* Exercise description *
Keep to one stretch of the data below, the lines from the one with "(** * RV32I *)" up to and including the one with "Definition amo_add (v1", and return that stretch exactly.

Collected data
☆ ☆ ☆ ☆ ☆

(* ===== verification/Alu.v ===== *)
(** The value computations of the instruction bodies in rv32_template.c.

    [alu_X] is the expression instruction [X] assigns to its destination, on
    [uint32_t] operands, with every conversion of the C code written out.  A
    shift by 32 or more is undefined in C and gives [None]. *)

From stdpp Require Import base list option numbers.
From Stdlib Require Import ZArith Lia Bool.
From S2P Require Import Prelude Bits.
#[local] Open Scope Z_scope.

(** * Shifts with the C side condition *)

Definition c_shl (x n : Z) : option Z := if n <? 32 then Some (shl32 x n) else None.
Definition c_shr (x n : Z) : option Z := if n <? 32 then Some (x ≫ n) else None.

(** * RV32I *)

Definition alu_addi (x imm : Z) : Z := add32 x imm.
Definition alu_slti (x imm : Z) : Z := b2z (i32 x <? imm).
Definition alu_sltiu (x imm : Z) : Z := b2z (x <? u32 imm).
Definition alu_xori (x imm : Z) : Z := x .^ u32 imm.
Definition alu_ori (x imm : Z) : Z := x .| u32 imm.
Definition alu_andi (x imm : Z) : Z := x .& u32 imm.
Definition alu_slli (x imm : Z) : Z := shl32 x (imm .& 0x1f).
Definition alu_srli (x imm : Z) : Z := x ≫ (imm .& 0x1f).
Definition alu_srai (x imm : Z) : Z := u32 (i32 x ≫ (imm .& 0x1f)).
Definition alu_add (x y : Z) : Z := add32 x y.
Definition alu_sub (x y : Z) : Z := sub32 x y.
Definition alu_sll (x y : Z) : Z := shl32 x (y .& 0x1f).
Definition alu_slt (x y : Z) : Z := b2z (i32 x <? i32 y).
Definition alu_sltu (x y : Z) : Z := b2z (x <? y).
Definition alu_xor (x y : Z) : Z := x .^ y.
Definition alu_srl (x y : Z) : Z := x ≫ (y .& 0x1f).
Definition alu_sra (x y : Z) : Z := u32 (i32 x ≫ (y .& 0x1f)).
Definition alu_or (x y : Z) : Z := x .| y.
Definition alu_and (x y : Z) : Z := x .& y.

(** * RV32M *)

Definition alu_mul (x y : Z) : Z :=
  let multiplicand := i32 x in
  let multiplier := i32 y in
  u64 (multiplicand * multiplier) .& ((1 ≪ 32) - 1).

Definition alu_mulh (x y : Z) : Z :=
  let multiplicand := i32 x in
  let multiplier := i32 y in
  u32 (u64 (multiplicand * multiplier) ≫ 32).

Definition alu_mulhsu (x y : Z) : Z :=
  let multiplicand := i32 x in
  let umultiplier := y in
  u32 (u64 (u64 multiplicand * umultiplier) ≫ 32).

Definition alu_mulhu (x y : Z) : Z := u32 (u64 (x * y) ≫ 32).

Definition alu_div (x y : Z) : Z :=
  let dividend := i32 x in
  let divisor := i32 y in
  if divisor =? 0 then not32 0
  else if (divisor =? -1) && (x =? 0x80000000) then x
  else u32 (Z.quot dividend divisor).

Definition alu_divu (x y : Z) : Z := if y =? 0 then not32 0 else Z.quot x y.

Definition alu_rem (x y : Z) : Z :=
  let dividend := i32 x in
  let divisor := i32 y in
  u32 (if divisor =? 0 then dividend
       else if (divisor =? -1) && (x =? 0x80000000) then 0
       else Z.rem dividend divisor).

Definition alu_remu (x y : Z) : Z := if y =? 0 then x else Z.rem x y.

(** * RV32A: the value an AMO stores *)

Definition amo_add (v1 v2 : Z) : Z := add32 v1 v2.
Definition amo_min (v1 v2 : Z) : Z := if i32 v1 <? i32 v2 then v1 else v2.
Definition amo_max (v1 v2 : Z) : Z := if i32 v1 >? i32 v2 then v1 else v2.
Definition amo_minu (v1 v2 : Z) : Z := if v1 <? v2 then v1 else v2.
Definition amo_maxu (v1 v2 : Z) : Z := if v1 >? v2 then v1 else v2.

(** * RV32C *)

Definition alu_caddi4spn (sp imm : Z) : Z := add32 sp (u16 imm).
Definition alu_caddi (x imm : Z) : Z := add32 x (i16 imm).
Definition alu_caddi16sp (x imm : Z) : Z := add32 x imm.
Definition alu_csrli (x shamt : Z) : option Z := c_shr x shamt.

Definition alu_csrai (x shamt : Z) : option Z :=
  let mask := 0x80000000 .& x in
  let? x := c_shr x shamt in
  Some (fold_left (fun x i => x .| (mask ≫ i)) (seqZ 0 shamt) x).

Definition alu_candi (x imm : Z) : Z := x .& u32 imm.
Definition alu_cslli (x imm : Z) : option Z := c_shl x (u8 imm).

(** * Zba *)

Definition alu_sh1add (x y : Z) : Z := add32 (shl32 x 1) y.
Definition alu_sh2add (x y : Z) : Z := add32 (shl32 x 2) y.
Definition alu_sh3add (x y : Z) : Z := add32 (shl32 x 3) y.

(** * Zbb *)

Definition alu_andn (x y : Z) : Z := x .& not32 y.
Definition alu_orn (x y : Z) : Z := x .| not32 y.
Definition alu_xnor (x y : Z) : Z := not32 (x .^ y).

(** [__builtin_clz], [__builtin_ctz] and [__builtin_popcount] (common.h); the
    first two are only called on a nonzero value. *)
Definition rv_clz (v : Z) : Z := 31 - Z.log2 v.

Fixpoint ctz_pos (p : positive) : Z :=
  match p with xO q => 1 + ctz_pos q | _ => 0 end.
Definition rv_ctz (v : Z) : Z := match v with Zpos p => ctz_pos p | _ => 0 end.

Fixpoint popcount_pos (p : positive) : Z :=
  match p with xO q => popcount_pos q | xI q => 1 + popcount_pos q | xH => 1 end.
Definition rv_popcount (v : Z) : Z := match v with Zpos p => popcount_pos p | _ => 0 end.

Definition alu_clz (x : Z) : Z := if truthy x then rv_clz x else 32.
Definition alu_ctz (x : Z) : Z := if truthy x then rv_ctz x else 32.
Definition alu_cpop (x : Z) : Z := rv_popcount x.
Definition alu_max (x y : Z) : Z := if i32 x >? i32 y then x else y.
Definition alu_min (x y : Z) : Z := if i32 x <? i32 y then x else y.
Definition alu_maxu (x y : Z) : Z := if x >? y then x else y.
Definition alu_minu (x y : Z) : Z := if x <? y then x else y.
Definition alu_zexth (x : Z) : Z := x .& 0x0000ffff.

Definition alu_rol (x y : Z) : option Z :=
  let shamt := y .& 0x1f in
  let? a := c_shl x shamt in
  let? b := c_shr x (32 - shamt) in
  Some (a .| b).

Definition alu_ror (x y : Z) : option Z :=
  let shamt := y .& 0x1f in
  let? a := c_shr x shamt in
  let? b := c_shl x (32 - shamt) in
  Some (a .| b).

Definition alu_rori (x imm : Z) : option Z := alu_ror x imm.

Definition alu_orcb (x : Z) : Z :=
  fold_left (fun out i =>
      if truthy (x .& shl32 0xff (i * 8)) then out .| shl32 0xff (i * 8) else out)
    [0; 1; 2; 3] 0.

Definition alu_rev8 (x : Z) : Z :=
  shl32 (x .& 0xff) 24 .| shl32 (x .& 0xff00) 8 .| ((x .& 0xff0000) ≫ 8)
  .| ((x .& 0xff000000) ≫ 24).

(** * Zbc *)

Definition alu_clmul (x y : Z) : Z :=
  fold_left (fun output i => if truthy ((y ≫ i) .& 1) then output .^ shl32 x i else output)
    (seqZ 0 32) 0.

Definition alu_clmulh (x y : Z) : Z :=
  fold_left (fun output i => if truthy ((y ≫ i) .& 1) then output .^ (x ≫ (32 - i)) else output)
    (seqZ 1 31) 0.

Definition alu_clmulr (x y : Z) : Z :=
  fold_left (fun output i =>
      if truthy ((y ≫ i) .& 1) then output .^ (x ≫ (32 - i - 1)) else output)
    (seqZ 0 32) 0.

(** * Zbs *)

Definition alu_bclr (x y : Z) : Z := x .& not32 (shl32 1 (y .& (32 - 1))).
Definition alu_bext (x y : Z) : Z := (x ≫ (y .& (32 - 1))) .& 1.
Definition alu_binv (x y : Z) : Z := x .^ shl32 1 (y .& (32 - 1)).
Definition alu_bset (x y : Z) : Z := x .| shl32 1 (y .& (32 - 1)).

☆ ☆ ☆ ☆ ☆

* Response to the task *
(** * RV32I *)

Definition alu_addi (x imm : Z) : Z := add32 x imm.
Definition alu_slti (x imm : Z) : Z := b2z (i32 x <? imm).
Definition alu_sltiu (x imm : Z) : Z := b2z (x <? u32 imm).
Definition alu_xori (x imm : Z) : Z := x .^ u32 imm.
Definition alu_ori (x imm : Z) : Z := x .| u32 imm.
Definition alu_andi (x imm : Z) : Z := x .& u32 imm.
Definition alu_slli (x imm : Z) : Z := shl32 x (imm .& 0x1f).
Definition alu_srli (x imm : Z) : Z := x ≫ (imm .& 0x1f).
Definition alu_srai (x imm : Z) : Z := u32 (i32 x ≫ (imm .& 0x1f)).
Definition alu_add (x y : Z) : Z := add32 x y.
Definition alu_sub (x y : Z) : Z := sub32 x y.
Definition alu_sll (x y : Z) : Z := shl32 x (y .& 0x1f).
Definition alu_slt (x y : Z) : Z := b2z (i32 x <? i32 y).
Definition alu_sltu (x y : Z) : Z := b2z (x <? y).
Definition alu_xor (x y : Z) : Z := x .^ y.
Definition alu_srl (x y : Z) : Z := x ≫ (y .& 0x1f).
Definition alu_sra (x y : Z) : Z := u32 (i32 x ≫ (y .& 0x1f)).
Definition alu_or (x y : Z) : Z := x .| y.
Definition alu_and (x y : Z) : Z := x .& y.

(** * RV32M *)

Definition alu_mul (x y : Z) : Z :=
  let multiplicand := i32 x in
  let multiplier := i32 y in
  u64 (multiplicand * multiplier) .& ((1 ≪ 32) - 1).

Definition alu_mulh (x y : Z) : Z :=
  let multiplicand := i32 x in
  let multiplier := i32 y in
  u32 (u64 (multiplicand * multiplier) ≫ 32).

Definition alu_mulhsu (x y : Z) : Z :=
  let multiplicand := i32 x in
  let umultiplier := y in
  u32 (u64 (u64 multiplicand * umultiplier) ≫ 32).

Definition alu_mulhu (x y : Z) : Z := u32 (u64 (x * y) ≫ 32).

Definition alu_div (x y : Z) : Z :=
  let dividend := i32 x in
  let divisor := i32 y in
  if divisor =? 0 then not32 0
  else if (divisor =? -1) && (x =? 0x80000000) then x
  else u32 (Z.quot dividend divisor).

Definition alu_divu (x y : Z) : Z := if y =? 0 then not32 0 else Z.quot x y.

Definition alu_rem (x y : Z) : Z :=
  let dividend := i32 x in
  let divisor := i32 y in
  u32 (if divisor =? 0 then dividend
       else if (divisor =? -1) && (x =? 0x80000000) then 0
       else Z.rem dividend divisor).

Definition alu_remu (x y : Z) : Z := if y =? 0 then x else Z.rem x y.

(** * RV32A: the value an AMO stores *)

Definition amo_add (v1 v2 : Z) : Z := add32 v1 v2.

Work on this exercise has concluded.